Kontrollverlust ist kaum der Grund, warum Mayrhofer-Schmirl in ihrem Garten nun Hühner hält. Aber die Motivation dazu begründet sie auch etwa in Lebensmittelskandalen. „In Zeiten von spanischen Gemüseskandalen und wo niederländische Nutztiere bereits auf Containerschiffen gehalten werden, damit die Ställe nicht ausgemistet werden müssen, ist es sehr wichtig für mich, genau zu wissen, wo unsere Nahrungsmittel herkommen“, sagt sie. Im Garten finden sich nicht nur Hühner, sondern auch ein Hoch- und Kräuterbeet sowie Beerensträucher. Auch viele ihrer Freunde hätten sich bereits einen großen Gemüsegarten zugelegt. Für die Unternehmerin ein Statement gegen den Billig- und Massenkonsum und für ein bewussteres Leben.
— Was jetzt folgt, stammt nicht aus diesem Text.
(** * LysioDB [Calculations]: a shallow embedding of [src/LysioDB/calculations.py]

    The Python class drives Polars data frames.  The embedding keeps the
    shape of the code: a data frame is a list of rows, a Polars [null] is
    [None], a Float64 is an [f64] (exact rational arithmetic on the finite
    values, with the IEEE special values [inf], [-inf] and [NaN] kept apart;
    the iterative solver has the rounding of Float64 on top, as a
    parameter), and a Python exception is the [Raise] branch of [result]. *)

From Stdlib Require Import QArith Qabs ZArith List String Bool Lia Lqa Permutation.
Import ListNotations.
Local Open Scope Q_scope.

(** ** Float64 values *)

Module F64.

Inductive f64 : Type :=
| Fin (q : Q)
| PInf
| NInf
| NaN.

(** Finite results are kept in lowest terms, so that equal floats are equal
    terms. *)
Definition fin (q : Q) : f64 := Fin (Qred q).

Definition inf_of_sign (c : comparison) : f64 :=
  match c with
  | Gt => PInf
  | Lt => NInf
  | Eq => NaN
  end.

Definition fneg (a : f64) : f64 :=
  match a with
  | Fin x => fin (- x)
  | PInf => NInf
  | NInf => PInf
  | NaN => NaN
  end.

Definition fadd (a b : f64) : f64 :=
  match a, b with
  | NaN, _ => NaN
  | _, NaN => NaN
  | Fin x, Fin y => fin (x + y)
  | PInf, NInf => NaN
  | NInf, PInf => NaN
  | PInf, _ => PInf
  | _, PInf => PInf
  | NInf, _ => NInf
  | _, NInf => NInf
  end.

Definition fsub (a b : f64) : f64 := fadd a (fneg b).

Definition fmul (a b : f64) : f64 :=
  match a, b with
  | NaN, _ => NaN
  | _, NaN => NaN
  | Fin x, Fin y => fin (x * y)
  | Fin x, PInf => inf_of_sign (x ?= 0)
  | PInf, Fin x => inf_of_sign (x ?= 0)
  | Fin x, NInf => inf_of_sign (0 ?= x)
  | NInf, Fin x => inf_of_sign (0 ?= x)
  | PInf, PInf => PInf
  | NInf, NInf => PInf
  | PInf, NInf => NInf
  | NInf, PInf => NInf
  end.

(** IEEE division: [x / 0] is an infinity for [x <> 0] and [NaN] for
    [0 / 0]; the sign of a zero is not tracked (a zero is [+0]). *)
Definition fdiv (a b : f64) : f64 :=
  match a, b with
  | NaN, _ => NaN
  | _, NaN => NaN
  | Fin x, Fin y => if Qeq_bool y 0 then inf_of_sign (x ?= 0) else fin (x / y)
  | Fin _, _ => Fin 0
  | PInf, Fin y => if Qle_bool 0 y then PInf else NInf
  | NInf, Fin y => if Qle_bool 0 y then NInf else PInf
  | _, _ => NaN
  end.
Mayrhofer-Schmirl studierte im Ausland und lebte in Großstädten. „Ich schätze zwar die Nähe zu solchen Zentren, aber würde mittlerweile nicht mehr in einer Stadt wohnen wollen“, sagt sie, „dazu genieße ich das ländliche Umfeld und die Ruhe an einem lauen Sommerabend im Garten zu sehr“. Der Garten soll übrigens bald ein paar neue Bewohner bekommen – noch weitere Hühner. Diesmal wahrscheinlich Grünleger, also Haushühner, die Eier mit grüner Eierschale legen. Der Vorteil: Das morgendliche Spiegelei enthält dann weniger Cholesterin._
"Es gibt eine zunehmende Sehnsucht nach festem Boden unter den Füßen und Regionalität – ausgelöst durch globale Krisen."
Bertram BarthMarktforscher & Geschäftsführer, Integral Markt- und Meinungsforschung
"Es ist sehr wichtig für mich, genau zu wissen, wo unsere Nahrungsmittel herkommen."